The health-check script’s footer uses the same **no-§** convention.

### Evidence closure checklist

1. **Rules / CMS:** Did **`ThreadPool.SearchRejected`** (or a metric/event with the same meaning) fire in the report window? State **yes / no** explicitly.
2. **Engine (stable path):** **`GET /_nodes/stats/thread_pool`** with **`filter_path`** for **`search`**; **`GET /_tasks?detailed=true&actions=*search*`** when CPU or reject signals exist.
3. **Narrative:** If (1) is yes or engine shows **`search.rejected` / queue**, do **not** deliver a **GC-only** conclusion for a **read-heavy** incident — tie **GC/CPU** to **co-occurring search load** when evidence supports it (see **Co‑stress** note at the top of this document).

---

## 1. Search thread-pool queue buildup (`SearchQueueHigh`, P0)

### Inspect

```bash
GET _nodes/stats/thread_pool?filter_path=nodes.*.thread_pool.search,nodes.*.name
# queue = current depth; rejected = cumulative rejects (since node process start unless reset)
```

**Counter semantics:** `search.rejected` is **cumulative** for the node process (until restart). Do **not** treat the current value as “rejects only inside the diagnosis window” unless you have a **delta** between two samples or a known reset. **`queue == 0`** can still follow a burst where **`rejected` increased** — the pool drained after the spike.

### Root causes

**A — Slow queries holding workers**

- **Signals:** few tasks tie up `search` workers; queue grows behind them  
- **Check:** `GET _tasks?detailed=true&actions=*search*`  
- **Mitigate:** `POST _tasks/{task_id}/_cancel`, then fix the query  

**B — QPS exceeds capacity**

- **Signals:** queue grows roughly linearly with traffic  
- **Mitigate:** throttle / shed load at the client or gateway; **scale out** nodes  

**C — CPU starved**

- **Signals:** high CPU **and** high search queue  
- **Mitigate:** [sop-cpu-load.md](sop-cpu-load.md)  

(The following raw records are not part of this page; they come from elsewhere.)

Definition lwrb_skip (b : option lwrb_t) (len : Z) : Z * option lwrb_t :=
  match deref_valid b with
  | Some (h, _) =>
      if len =? 0 then (0, b) else
      let full := lwrb_get_full b in
      let len := BUF_MIN len full in
      let r_ptr := u32 (lb_r_ptr h + len) in
      let r_ptr := if lb_size h <=? r_ptr then u32 (r_ptr - lb_size h) else r_ptr in
      (len, Some (BUF_SEND_EVT (set_r_ptr r_ptr h) LWRB_EVT_READ len))
  | None => (0, b)
  end.

Definition lwrb_get_linear_block_write_address (b : option lwrb_t) : option Z :=
  match deref_valid b with
  | None => None
  | Some (h, _) => Some (lb_w_ptr h)
  end.

Definition lwrb_get_linear_block_write_length (b : option lwrb_t) : Z :=
  match deref_valid b with
  | None => 0
  | Some (h, _) =>
      let w_ptr := lb_w_ptr h in
      let r_ptr := lb_r_ptr h in
      if r_ptr <=? w_ptr then
        let len := u32 (lb_size h - w_ptr) in
        if r_ptr =? 0 then u32 (len - 1) else len
      else u32 (u32 (r_ptr - w_ptr) - 1)
  end.

Definition lwrb_advance (b : option lwrb_t) (len : Z) : Z * option lwrb_t :=
  match deref_valid b with
  | Some (h, _) =>
      if len =? 0 then (0, b) else
      let free := lwrb_get_free b in
      let len := BUF_MIN len free in
      let w_ptr := u32 (lb_w_ptr h + len) in
      let w_ptr := if lb_size h <=? w_ptr then u32 (w_ptr - lb_size h) else w_ptr in
      (len, Some (BUF_SEND_EVT (set_w_ptr w_ptr h) LWRB_EVT_WRITE len))
  | None => (0, b)
  end.

(** Inner loop of [lwrb_find]: compare [len] bytes from [r_ptr]. *)
Fixpoint find_match (l needle : list Z) (size r_ptr idx : Z) (len : nat) : bool :=
  match len with
  | O => true
  | S len =>
      if negb (nthZ l r_ptr =? nthZ needle idx) then false
      else
        let r_ptr := u32 (r_ptr + 1) in
        let r_ptr := if size <=? r_ptr then 0 else r_ptr in
        find_match l needle size r_ptr (idx + 1) len
  end.

(** Outer loop: [n] is the number of positions left, [max_x - skip_x + 1]. *)
Fixpoint find_loop (l needle : list Z) (size buff_r_ptr len skip_x : Z) (n : nat)
    : option Z :=
  match n with
  | O => None
  | S n =>
      let r_ptr := u32 (buff_r_ptr + skip_x) in
      let r_ptr := if size <=? r_ptr then u32 (r_ptr - size) else r_ptr in
      if find_match l needle size r_ptr 0 (Z.to_nat len) then Some skip_x
      else find_loop l needle size buff_r_ptr len (u32 (skip_x + 1)) n
  end.

(** Result and the value stored in [*found_idx]. *)
Definition lwrb_find (b : option lwrb_t) (bts : option (list Z)) (len start_offset : Z)
    (found_idx : option Z) : Z * option Z :=
  match deref_valid b, bts, found_idx with
  | Some (h, l), Some needle, Some _ =>
      if len =? 0 then (0, found_idx) else
      let full := lwrb_get_full b in
      if full <? u32 (len + start_offset) then (0, Some 0) else
      let max_x := u32 (full - len) in
      match find_loop l needle (lb_size h) (lb_r_ptr h) len start_offset
              (Z.to_nat (max_x - start_offset + 1)) with
      | Some x => (1, Some x)
      | None => (0, Some 0)
      end
  | _, _, _ => (0, found_idx)
  end.

(** * Extended operations (lwrb_ex.c) *)

Definition lwrb_overwrite (b : option lwrb_t) (data : option (list Z)) (btw : Z)
    : Z * option lwrb_t :=
  match deref_valid b, data with
  | Some (h, _), Some d =>
      if btw =? 0 then (0, b) else
      let orig_btw := btw in
      let max_cap := u32 (lb_size h - 1) in
      if max_cap <? btw then
        let d := drop (Z.to_nat (u32 (btw - max_cap))) d in
        let btw := max_cap in
        let b := lwrb_reset b in
        (orig_btw, snd (lwrb_write b (Some d) btw))
      else
        let f := lwrb_get_free b in
        let b := if f <? btw then snd (lwrb_skip b (u32 (btw - f))) else b in
        (orig_btw, snd (lwrb_write b (Some d) btw))
  | _, _ => (0, b)
  end.

(** [*d_dst++ = *d_src++], [n] times, between the data arrays. *)
Fixpoint copy_bytes (dst src : list Z) (d_dst d_src : Z) (n : nat) : list Z :=
  match n with
  | O => dst
  | S n =>
      copy_bytes (<[Z.to_nat d_dst := nthZ src d_src]> dst) src (d_dst + 1) (d_src + 1) n
  end.

(** The copy loop of [lwrb_move]; [false] is the early [return 0] (hard error).
    [fuel] bounds the iterations; each one copies at least a byte. *)
Fixpoint move_loop (fuel : nat) (dest src : option lwrb_t) (len_to_copy : Z)
    : bool * option lwrb_t * option lwrb_t :=
  match fuel with
  | O => (len_to_copy <=? 0, dest, src)
  | S fuel =>
      if len_to_copy <=? 0 then (true, dest, src) else
      let max_seq_read := lwrb_get_linear_block_read_length src in
      let max_seq_write := lwrb_get_linear_block_write_length dest in
      let op_len := BUF_MIN max_seq_read max_seq_write in
      let op_len := BUF_MIN len_to_copy op_len in
      let dest :=
        match deref_valid dest, deref_valid src,
              lwrb_get_linear_block_write_address dest,
              lwrb_get_linear_block_read_address src with
        | Some (hd, ld), Some (_, ls), Some d_dst, Some d_src =>
            Some (set_buff (Some (copy_bytes ld ls d_dst d_src (Z.to_nat op_len))) hd)
        | _, _, _, _ => dest
        end in
      let dest := snd (lwrb_advance dest op_len) in
      let src := snd (lwrb_skip src op_len) in
      let len_to_copy := u32 (len_to_copy - op_len) in
      if op_len =? 0 then (false, dest, src)
      else move_loop fuel dest src len_to_copy
  end.

Definition lwrb_move (dest src : option lwrb_t) : Z * option lwrb_t * option lwrb_t :=
  if negb (BUF_IS_VALID dest) || negb (BUF_IS_VALID src) then (0, dest, src) else
  let src_full := lwrb_get_full src in
  let dest_free := lwrb_get_free dest in
  let len_to_copy := BUF_MIN src_full dest_free in
  let len_to_copy_orig := len_to_copy in
  let '(ok, dest, src) := move_loop (Z.to_nat len_to_copy) dest src len_to_copy in
  (if ok then len_to_copy_orig else 0, dest, src).

(** * Invariant and abstraction *)

(** Bytes stored between the two indices of a ring of [size] bytes. *)
Definition ring_count (size r w : Z) : Z := if r <=? w then w - r else size - (r - w).

(** Well-formed handle: the data array has [size] bytes, both indices are inside
    it, and [size] is at most half of the 32-bit range, so that index sums do not
    wrap. *)
Record ring_wf (h : lwrb_t) (l : list Z) : Prop := {
  rw_buff : lb_buff h = Some l;
  rw_len : blen l = lb_size h;
  rw_size : 0 < lb_size h ≤ 2147483648;
  rw_r : 0 ≤ lb_r_ptr h < lb_size h;
  rw_w : 0 ≤ lb_w_ptr h < lb_size h
}.

Definition ring_ok (h : lwrb_t) : Prop := ∃ l, ring_wf h l.

(** The abstract state: the stored bytes, oldest first. *)
Definition contents (h : lwrb_t) : list Z :=
  match lb_buff h with
  | Some l =>
      ring_view l (lb_r_ptr h) (ring_count (lb_size h) (lb_r_ptr h) (lb_w_ptr h))
  | None => []
  end.

Definition capacity (h : lwrb_t) : Z := lb_size h - 1.

Lemma ring_count_range size r w :
  0 < size → 0 ≤ r < size → 0 ≤ w < size → 0 ≤ ring_count size r w < size.
Proof. unfold ring_count. intros. zbool. Qed.

Section ring.
Context (h : lwrb_t) (l : list Z) (Hwf : ring_wf h l).

Abbreviation size := (lb_size h).
Abbreviation r := (lb_r_ptr h).
Abbreviation w := (lb_w_ptr h).
Abbreviation count := (ring_count size r w).

Lemma ring_deref : deref_valid (Some h) = Some (h, l).
Proof using Hwf.
  destruct Hwf as [Hb _ Hs _ _]. unfold deref_valid. rewrite Hb.
  destruct (Z.ltb_spec 0 size); [done | lia].
Qed.

Lemma count_range : 0 ≤ count < size.
Proof using Hwf. destruct Hwf. apply ring_count_range; lia. Qed.

Lemma ring_full : lwrb_get_full (Some h) = count.
Proof using Hwf.
  unfold lwrb_get_full. rewrite ring_deref. pose proof count_range.
  destruct Hwf. unfold ring_count in *.
  destruct (Z.leb_spec r w); u32s; lia.
Qed.
Lemma get_one_copy d l r n : n ≤ blen l - r → memcpy d 0 l r n = ring_get d l r n.
Proof.
  intros. unfold ring_get. rewrite Z.min_r by lia.
  destruct (Z.ltb_spec 0 (n - n)); [lia | done].
Qed.

Lemma insert_put l w c : 0 ≤ w < blen l → <[Z.to_nat w := c]> l = ring_put l w [c] 1.
Proof.
  intros. rewrite <- put_one_copy by lia. unfold memcpy.
  rewrite insert_take_drop by len. simpl. do 3 f_equal. lia.
Qed.

(** Moving an index with its mirror bit [n ≤ size] steps forward. *)
Definition adv_index (size : Z) (m : bool) (i n : Z) : bool * Z :=
  if n <? size - i then (m, i + n) else (negb m, n - (size - i)).

Definition rb_advance_write (d : list Z) (n : Z) (rb : rt_ringbuffer) : rt_ringbuffer :=
  let '(m, i) := adv_index (rb_buffer_size rb) (rb_write_mirror rb) (rb_write_index rb) n in
  rb_set_write m i (rb_set_data d rb).

Definition rb_advance_read (n : Z) (rb : rt_ringbuffer) : rt_ringbuffer :=
  let '(m, i) := adv_index (rb_buffer_size rb) (rb_read_mirror rb) (rb_read_index rb) n in
  rb_set_read m i rb.

Section rb.
Context (rb : rt_ringbuffer) (Hok : rb_ok rb).

Abbreviation size := (rb_buffer_size rb).
Abbreviation l := (rb_buffer_ptr rb).
Abbreviation r := (rb_read_index rb).
Abbreviation w := (rb_write_index rb).
Abbreviation count := (rb_count rb).

Lemma rb_count_range : 0 ≤ count ≤ size.
Proof using Hok.
  destruct Hok as [_ ? ? ? Hm]. unfold rb_count. destruct (Bool.eqb _ _); lia.
Qed.

Lemma rb_data_len : rt_ringbuffer_data_len rb = count.
Proof using Hok.
  destruct Hok as [_ ? ? ? Hm]. unfold rt_ringbuffer_data_len, rt_ringbuffer_status, rb_count.
  destruct (Z.eqb_spec r w); destruct (Bool.eqb _ _); try lia; zbool; u32s; lia.
Qed.

Lemma rb_space_len : rt_ringbuffer_space_len rb = size - count.
Proof using Hok.
  pose proof rb_count_range. destruct Hok. unfold rt_ringbuffer_space_len.
  rewrite rb_data_len. u32s. done.
Qed.

Lemma rb_contents_blen : blen (rb_contents rb) = count.
Proof using Hok.
  pose proof rb_count_range. destruct Hok. unfold rb_contents. apply ring_view_blen; lia.
Qed.

Lemma rb_w_idx : count < size → w = ring_idx size r count.
Proof using Hok.
  destruct Hok as [_ ? ? ? Hm]. unfold ring_idx, rb_count.
  destruct (Bool.eqb _ _); intros; zbool.
Qed.

Lemma rb_full_status :
  rt_ringbuffer_status rb = RT_RINGBUFFER_FULL ↔ count = size.
Proof using Hok.
  destruct Hok as [_ ? ? ? Hm]. unfold rt_ringbuffer_status, rb_count.
  destruct (Z.eqb_spec r w); destruct (Bool.eqb _ _); split; done || lia.
Qed.

(** Index arithmetic of a write and of a read, in terms of the byte count. *)
Lemma rb_write_ok d n :
  0 ≤ n → count + n ≤ size → length d = length l →
  rb_ok (rb_advance_write d n rb) ∧ rb_count (rb_advance_write d n rb) = count + n.
Proof using Hok.
  intros Hn Hfit Hd. destruct Hok as [Hl ? ? ? Hm].
  unfold rb_advance_write, adv_index, rb_count in *.
  destruct (Z.ltb_spec n (size - w)); unfold rb_set_write, rb_set_data, u31;
    destruct (rb_read_mirror rb), (rb_write_mirror rb); cbn -[Z.modulo] in *; u31s;
    (split; [constructor; cbn -[Z.modulo]; unfold blen in *; u31s; lia | lia]).
Qed.

Lemma rb_read_ok n :
  0 ≤ n ≤ count →
  rb_ok (rb_advance_read n rb) ∧ rb_count (rb_advance_read n rb) = count - n ∧
  rb_read_index (rb_advance_read n rb) = ring_adv size r n.
Proof using Hok.
  intros Hn. destruct Hok as [Hl ? ? ? Hm].
  unfold rb_advance_read, adv_index, rb_count, ring_adv in *.
  destruct (Z.ltb_spec n (size - r)); unfold rb_set_read, u31;
    destruct (rb_read_mirror rb), (rb_write_mirror rb); cbn -[Z.modulo] in *; u31s;
    (split; [constructor; cbn -[Z.modulo]; unfold blen in *; u31s; lia
            | split; [lia | destruct (Z.leb_spec size (r + n)); lia]]).
Qed.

### Note: search queue size is not a tuning knob

On typical Elasticsearch builds the **search** queue has a **fixed** upper bound (often **1000**). Unlike some write-side pools, you usually **cannot** “fix” saturation by raising the search queue — you must **reduce work per query**, **reduce concurrency**, or **add capacity**.

---

## 2. Search thread-pool rejections (`SearchRejected`, P0)

### Symptoms

- Clients: **`HTTP 429 Too Many Requests`** on search paths  
- Logs: `rejected execution of search` (wording varies by version)  

### `_cat/thread_pool` vs `_nodes/stats/thread_pool`

Either **`GET _cat/thread_pool`** or **`GET _nodes/stats/thread_pool?filter_path=...search...`** is valid engine evidence for the **`search`** pool. For **`rejected`**, both surface the **same node-level cumulative semantics** (see §1 counter note); use one or both if reviewers ask for **source parity**.

### Immediate response

**1. Capture what is running (while the incident is live)**

```bash
GET _nodes/hot_threads
GET _tasks?detailed=true&actions=*search*
```

**2. Cancel runaway searches**

```bash
POST _tasks/{task_id}/_cancel
```

**3. Check gateway / vendor QoS (if applicable)**

```bash
# Alibaba Cloud Elasticsearch — QoS limiter metrics (if exposed in your build)
GET _qos/limiter/metric
```

### Node skew (`rejected` higher on one node)

Uneven **`search.rejected`** can come from **one client entry path**, shard / routing skew, or **query coordination** landing more often on certain nodes. The elected master participates in **coordination / routing** (and may receive client searches depending on topology) — it does **not** imply “the master executes all shard searches.” Treat one hot node as a **lead**, then confirm with **`_cat/shards`**, **`_tasks`**, and node roles.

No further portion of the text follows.